Additionally, when using a dask runner, one has to provide configuration parameters for the
Dask cluster:
[dask]
backend = "slurm" # [OPT, DEF = "local"] Dask backend
worker_walltime = "48:00:00" # [OPT, DEF = "04:00:00"] Slurm job walltime
queue = "genoa" # [OPT, DEF = "regular"] Slurm job queue to submit the workers to
ntasks_per_job = 64 # [OPT, DEF = 1] Number of tasks per Slurm job
job_prologue = [] # [OPT, DEF = []] List of commands to be executed before the dask worker start
If a diagnostics list is provided in the runtime block, a block must be provided for each
label provided. At the moment only score-based diagnostics are available: they trigger when
the score function crosses levels defined in the block:
[testdiag]
score_min = 0.0
score_max = 1.0
n_levels = 21
The data sampled by the diagnostic will be stored in an SQL database located either in the run folder or in the pyREVS database if one is requested.
Finally, note that a full TOML file, i.e. including defaults, is written in the database and can be inspected at any time.
To pass model-specific parameters to your pyREVS model, the sampler will parse the [model] dictionary of the TOML file and pass it to the model initializer. See the tutorials Section for a more practical use of the above input parameters.
Accessing the database¶
If requested (see above the [database] section), pyREVS will write to disk the data generated while sampling the rare-event. In practice, most large models require to save the data to disk due to memory limitations or if the model IOs is not controlled by the user.
Note
It is advised to always set path = “/some/valid/path” in the [database] section of
your input file unless testing some very small models.
It is then possible to access the data (algorithm data, trajectory data, …) independently from the sampling runs itself. To do so, in a separate Python script, one can:
from pathlib import Path
from pyrevs.utils import setup_logger
from pyrevs.database import load_database
if __name__ == "__main__":
# Ensure we catch loading errors
setup_logger("INFO")
# Initiate the Database object, only (light) loading algorithm data from disk
tdb = load_database(Path("./TestDB.tdb"))
# Load trajectory data
tdb.load_data(load_archived_trajectories=True)
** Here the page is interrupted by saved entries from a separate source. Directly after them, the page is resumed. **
(** X8: what the state left by a failed detection does to a later call: the
    parser takes the first byte for seen, so the next bytes are not examined
    and everything pending goes to [handleAscii], the call returning true. *)
Theorem failed_detection_then_ascii (f1 f2 : nat) (b : byte) (x y : list byte)
    (p : Parser) :
  seenFirstByte_ p = false -> IOBuf.data (readBuffer_ p) = [] ->
  is_binary (determineProtocol X b)
  || mc_protocol_eqb (determineProtocol X b) mc_ascii_protocol = false ->
  exists p1,
    readDataAvailable cbk X f1 (b :: x) p = Some (false, p1, []) /\
    exists p2 buf,
      readDataAvailable cbk X f2 y p1 = Some (true, p2, [EvHandleAscii buf]) /\
      IOBuf.data buf = (b :: x) ++ y /\
      readBuffer_ p2 = fst (handleAscii cbk buf (callback_ p)).
Proof.
  intros Hs Hd Hk. unfold readDataAvailable at 1.
  set (p0 := set_readBuffer (IOBuf.append (b :: x) (readBuffer_ p)) p).
  assert (Hd0 : IOBuf.data (readBuffer_ p0) = b :: x)
    by (unfold p0; cbn; now rewrite Hd).
  rewrite (empty_false_data (readBuffer_ p0)) by (rewrite Hd0; discriminate).
  rewrite (detect_first p0 b) by (try exact Hs; now rewrite Hd0).
  cbn zeta. rewrite Hk. cbn [negb].
  eexists. split; [reflexivity|].
  set (p1 := set_protocol _ _).
  unfold readDataAvailable.
  set (q := set_readBuffer (IOBuf.append y (readBuffer_ p1)) p1).
  assert (Hdq : IOBuf.data (readBuffer_ q) = (b :: x) ++ y)
    by (unfold q, p1; cbn; now rewrite Hd).
  rewrite (empty_false_data (readBuffer_ q)) by (rewrite Hdq; discriminate).
  rewrite (detect_seen q) by reflexivity. cbn [negb].
  replace (is_binary (protocol_ q)) with false.
  2:{ change (protocol_ q) with (determineProtocol X b).
      apply orb_false_elim in Hk as [-> _]. reflexivity. }
  destruct (handleAscii cbk (readBuffer_ q) (callback_ q)) as [b3 c3] eqn:Ha.
  eexists _, _. split; [reflexivity|]. split; [exact Hdq|].
  change (callback_ p) with (callback_ q). now rewrite Ha.
Qed.

(** X1: the loop ends.  When the header parsers never announce an empty
    frame, the dispatcher returns from every state, within one iteration per
    pending byte plus one; more fuel does not change what it returns. *)
Theorem dispatcher_terminates (p : Parser) :
  positiveSize X ->
  exists r, forall fuel,
    (List.length (IOBuf.data (readBuffer_ p)) < fuel)%nat ->
    readUmbrellaOrCaretData cbk X fuel p = Some r.
Proof.
  intros Hpos.
  destruct (loop_terminates _ Hpos p (le_n _)) as [r Hr].
  exists r. intros fuel Hf. apply (loop_fuel_mono _ _ _ _ Hr). lia.
Qed.

(** X2: a frame of size 0 stops the dispatcher from ever returning.  If the
    header parser reads the pending bytes as a frame whose size, the
    [size_t] sum of [headerSize] and [bodySize], is 0 and the callbacks take
    every frame, each iteration delivers the frame, consumes nothing and
    starts over: no amount of fuel reaches the exit. *)
Theorem empty_frame_never_returns (info : UmbrellaMessageInfo) (fuel : nat) :
  acceptsAll cbk -> messageSizeOf info = 0 ->
  forall p : Parser,
  IOBuf.data (readBuffer_ p) <> [] ->
  parseHeader X (protocol_ p) (IOBuf.data (readBuffer_ p)) = (OK, info) ->
  readUmbrellaOrCaretData cbk X fuel p = None.
Proof.
  intros Hacc Hz. induction fuel as [|fuel IH]; intros p Hne Hp; [reflexivity|].
  destruct (messageReady cbk (protocol_ p) info (readBuffer_ p) (callback_ p))
    as [[st c] ev] eqn:Hcb.
  pose proof (Hacc (protocol_ p) info (readBuffer_ p) (callback_ p)) as Hst.
  rewrite Hcb in Hst. cbn [fst] in Hst. subst st.
  rewrite (loop_deliver fuel p info true c ev (empty_false_data _ Hne) Hp); cycle 1.
  { rewrite Hz. apply N.le_0_l. }
  { exact Hcb. }
  rewrite IH; [reflexivity | |]; cbn; rewrite Hz; cbn; assumption.
Qed.

(** *** No byte is lost *)

Lemma Run_true_no_refusal (p p' : Parser) (ret : bool) (evs : list Event) :
  Run cbk X p ret p' evs -> ret = true -> existsb refused evs = false.
Proof.
  intros H. run_induction H IH; intros Hr; try discriminate; try reflexivity.
  cbn [existsb]. rewrite (IH Hr), orb_false_r.
  apply messageReady_event in Hcb as (Hm & Ha & _).
  unfold refused. now rewrite Hm, Ha.
Qed.

Lemma readDataAvailable_conserves (fuel : nat) (bytes : list byte)
    (p p' : Parser) (evs : list Event) :
  seenFirstByte_ p = true -> is_binary (protocol_ p) = true ->
  readDataAvailable cbk X fuel bytes p = Some (true, p', evs) ->
  List.concat (map frame_bytes (frames evs)) ++ IOBuf.data (readBuffer_ p')
  = IOBuf.data (readBuffer_ p) ++ bytes.
Proof.
  intros Hseen Hbin. unfold readDataAvailable.
  set (p0 := set_readBuffer _ p).
  destruct (IOBuf.empty _); [intros [= <- <-]; reflexivity|].
  rewrite (detect_seen p0) by exact Hseen. cbn [negb].
  replace (is_binary (protocol_ p0)) with true by (symmetry; exact Hbin).
  destruct (readUmbrellaOrCaretData _ _ _ _) as [[[r q] es]|] eqn:Hrun;
    [|discriminate].
  pose proof (shrinkBuffer_data q) as (Hd & _).
  pose proof (shrinkBuffer_frames q) as Hf.
  destruct (shrinkBuffer X q) as [q2 es2]. cbn [fst snd] in *.
  intros [= -> <- <-]. apply loop_Run in Hrun.
  rewrite frames_app, Hf, app_nil_r, Hd.
  exact (Run_conserves _ _ _ _ Hrun (Run_true_no_refusal _ _ _ _ Hrun eq_refl)).
Qed.

Lemma feedAll_conserves (fuel : nat) (chunks : list (list byte)) :
  forall (p p' : Parser) (evs : list Event),
  seenFirstByte_ p = true -> is_binary (protocol_ p) = true ->
  feedAll cbk X fuel chunks p = Some (true, p', evs) ->
  List.concat (map frame_bytes (frames evs)) ++ IOBuf.data (readBuffer_ p')
  = IOBuf.data (readBuffer_ p) ++ List.concat chunks.
Proof.
  induction chunks as [|c cs IH]; intros p p' evs Hseen Hbin; cbn [feedAll].
  - intros [= <- <-]. cbn. now rewrite app_nil_r.
  - destruct (feed cbk X fuel c p) as [[[r q] es]|] eqn:Hf; [|discriminate].
    destruct r; [|discriminate].
    destruct (feedAll cbk X fuel cs q) as [[[r2 q2] es2]|] eqn:Hrest;
      [|discriminate].
    intros [= -> -> <-].
    pose proof (feed_settings _ _ _ _ _ _ Hseen Hf) as (Hpr & Hs & _).
    assert (Hq : List.concat (map frame_bytes (frames es))
                 ++ IOBuf.data (readBuffer_ q)
                 = IOBuf.data (readBuffer_ p) ++ c).
    { revert Hf. unfold feed.
      destruct (getReadBuffer_data p) as (Hd & (Hp1 & Hs1 & _) & _).
      destruct (getReadBuffer X p) as [p1 ml]. cbn [fst] in *.
      destruct (_ <=? ml); [|discriminate]. intros Hf.
      rewrite <- Hd.
      apply (readDataAvailable_conserves fuel c p1 q es); congruence. }
    rewrite frames_app, map_app, concat_app, <- app_assoc.
    rewrite (IH q p' es2) by congruence.
    cbn [List.concat]. now rewrite !app_assoc, Hq.
Qed.

(** X3: over any number of cycles of a binary connection that all return
    true, the bytes of the delivered frames followed by what is left pending
    are exactly what was pending at the start followed by what was written:
    nothing is dropped, duplicated or reordered. *)
Theorem connection_conserves_bytes (fuel : nat) (chunks : list (list byte)) :
  forall (p p' : Parser) (evs : list Event),
  seenFirstByte_ p = true -> is_binary (protocol_ p) = true ->
  feedAll cbk X fuel chunks p = Some (true, p', evs) ->
  List.concat (map frame_bytes (frames evs)) ++ IOBuf.data (readBuffer_ p')
  = IOBuf.data (readBuffer_ p) ++ List.concat chunks.
Proof. exact (feedAll_conserves fuel chunks). Qed.

(** X4: a refusal ends the run and empties the buffer.  When some message
    callback returns false, the dispatcher returns false, that call is the
    last one made, every frame before it was accepted, and the read buffer is
    left cleared (its storage kept): bytes that followed the refused frame
    are gone. *)
Theorem refusal_clears_buffer (fuel : nat) (p p' : Parser) (ret : bool)
    (evs : list Event) :
  readUmbrellaOrCaretData cbk X fuel p = Some (ret, p', evs) ->
  existsb refused evs = true ->
  ret = false /\
  readBuffer_ p' = IOBuf.mk (IOBuf.capacity (readBuffer_ p)) 0 [] /\
  exists acc ev, evs = acc ++ [ev] /\ refused ev = true /\
                 forallb accepted acc = true.
Proof. intros H. apply Run_refusal. exact (loop_Run _ _ _ _ _ H). Qed.

(** X5: a message callback is only ever handed a whole frame.  With header
    parsers that announce frame sizes fitting [size_t], every call the
    dispatcher makes is the callback of the connection's protocol (Umbrella,
    or else Caret), on a buffer that begins at some offset of what was
    pending, whose header that protocol's parser read as the descriptor
    passed along, and that holds at least the [headerSize + bodySize] bytes
    the descriptor announces; the only other call is [parseError] with the
    remote-error code. *)
Theorem callbacks_get_whole_frames (fuel : nat) (p p' : Parser) (ret : bool)
    (evs : list Event) :
  representableSizes X ->
  readUmbrellaOrCaretData cbk X fuel p = Some (ret, p', evs) ->
  Forall (wholeFrame X (protocol_ p) (IOBuf.data (readBuffer_ p))) evs.
Proof.
  intros Hrep H. eapply Run_wholeFrames; [exact Hrep|].
  exact (loop_Run _ _ _ _ _ H).
Qed.

(** *** The buffer along a connection *)

Lemma detect_buffer (p pd : Parser) (go : bool) :
  detectOnFirstByte X p = (pd, go) ->
  readBuffer_ pd = readBuffer_ p /\ bufferSize_ pd = bufferSize_ p /\
  maxBufferSize_ pd = maxBufferSize_ p /\ callback_ pd = callback_ p.
Proof.
  unfold detectOnFirstByte. destruct (negb _); [|now intros [= <- _]].
  destruct (is_binary _); [now intros [= <- _]|].
  destruct (mc_protocol_eqb _ _); now intros [= <- _].
Qed.

Lemma readDataAvailable_buffer (low mx : N) (fuel : nat) (bytes : list byte)
    (p p' : Parser) (ret : bool) (evs : list Event) :
  goodSize_ok X -> asciiKeepsWf cbk -> low <= mx ->
  bufferInvariant low mx p ->
  N.of_nat (List.length bytes) <= IOBuf.tailroom (readBuffer_ p) ->
  readDataAvailable cbk X fuel bytes p = Some (ret, p', evs) ->
  bufferInvariant low mx p'.
Proof.
  intros Hg Hawf Hlow (Hwf & Hb & Hm) Hfit. unfold readDataAvailable.
  set (p0 := set_readBuffer (IOBuf.append bytes (readBuffer_ p)) p).
  assert (H0 : bufferInvariant low mx p0).
  { unfold bufferInvariant, p0. cbn [readBuffer_ set_readBuffer bufferSize_ maxBufferSize_].
    repeat split; try assumption.
    unfold IOBuf.wf, IOBuf.append, IOBuf.tailroom, IOBuf.length in *.
    cbn [IOBuf.capacity IOBuf.headroom IOBuf.data] in *.
    rewrite length_app. lia. }
  destruct (IOBuf.empty _); [intros [= _ <- _]; exact H0|].
  destruct (detectOnFirstByte X p0) as [pd go] eqn:Hdet.
  apply detect_buffer in Hdet as (Db & Ds & Dm & _).
  assert (Hd : bufferInvariant low mx pd).
  { unfold bufferInvariant. rewrite Db, Ds, Dm. exact H0. }
  destruct go; cbn [negb]; [|intros [= _ <- _]; exact Hd].
  destruct Hd as (Wd & Bd & Md).
  destruct (is_binary (protocol_ pd)).
  - destruct (readUmbrellaOrCaretData _ _ _ _) as [[[r q] es]|] eqn:Hrun;
      [|discriminate].
    pose proof (loop_trace _ _ _ _ _ Hrun) as ((_ & _ & _ & Lm & _) & _).
    apply loop_Run in Hrun. apply Run_wf in Hrun as (Wq & Bq); try assumption.
    unfold shrinkBuffer. destruct (shrinkCondition q); intros [= _ <- _].
    + unfold bufferInvariant.
      cbn [readBuffer_ set_readBuffer bufferSize_ set_bufferSize maxBufferSize_
           set_parsedMessages].
      repeat split; [unfold IOBuf.wf, IOBuf.length; cbn; lia | lia | congruence].
    + repeat split; [exact Wq | lia | congruence].
  - pose proof (Hawf (readBuffer_ pd) (callback_ pd) Wd) as Wa.
    destruct (handleAscii _ _ _) as [b3 c3]. intros [= _ <- _].
    repeat split; assumption.
Qed.

Lemma feed_buffer (low mx : N) (fuel : nat) (bytes : list byte)
    (p p' : Parser) (ret : bool) (evs : list Event) :
  goodSize_ok X -> asciiKeepsWf cbk -> low <= mx ->
  bufferInvariant low mx p ->
  feed cbk X fuel bytes p = Some (ret, p', evs) ->
  bufferInvariant low mx p'.
Proof.
  intros Hg Hawf Hlow (Hwf & Hb & Hm). unfold feed.
  destruct (getReadBuffer_adjusts p Hg Hwf) as (Hp1 & Hwf1 & _ & _ & Hmax & _).
  cbn zeta in Hp1, Hwf1, Hmax.
  destruct (getReadBuffer X p) as [p1 ml]. cbn [fst snd] in *.
  destruct (_ <=? ml) eqn:Hfit; [|discriminate]. apply N.leb_le in Hfit.
  apply (readDataAvailable_buffer low mx); try assumption; [|lia].
  rewrite Hp1. repeat split; assumption.
Qed.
The optional argument to load_data (defaulting to false) enable loading the discarded trajectories data (for sampling strategys that archive them). Upon loading the data, a summary of the database state is logged to screen, e.g.:
[INFO] 2025-09-09 11:41:08,481 - 200 trajectories loaded
[INFO] 2025-09-09 11:41:12,018 -
####################################################
# pyREVS v1.0.0 #
# Date: 2025-09-09 09:30:13.998659+00:00 #
# Model: DoubleWellModel3D #
# Strategy: ams #
####################################################
# Requested # of traj: 200 #
# Requested # of splitting iter: 500 #
# Number of 'Terminated' trajectories: 200 #
# Number of 'Converged' trajectories: 7 #
# Current total number of steps: 463247 #
####################################################
One can then access the data in the database using the database API.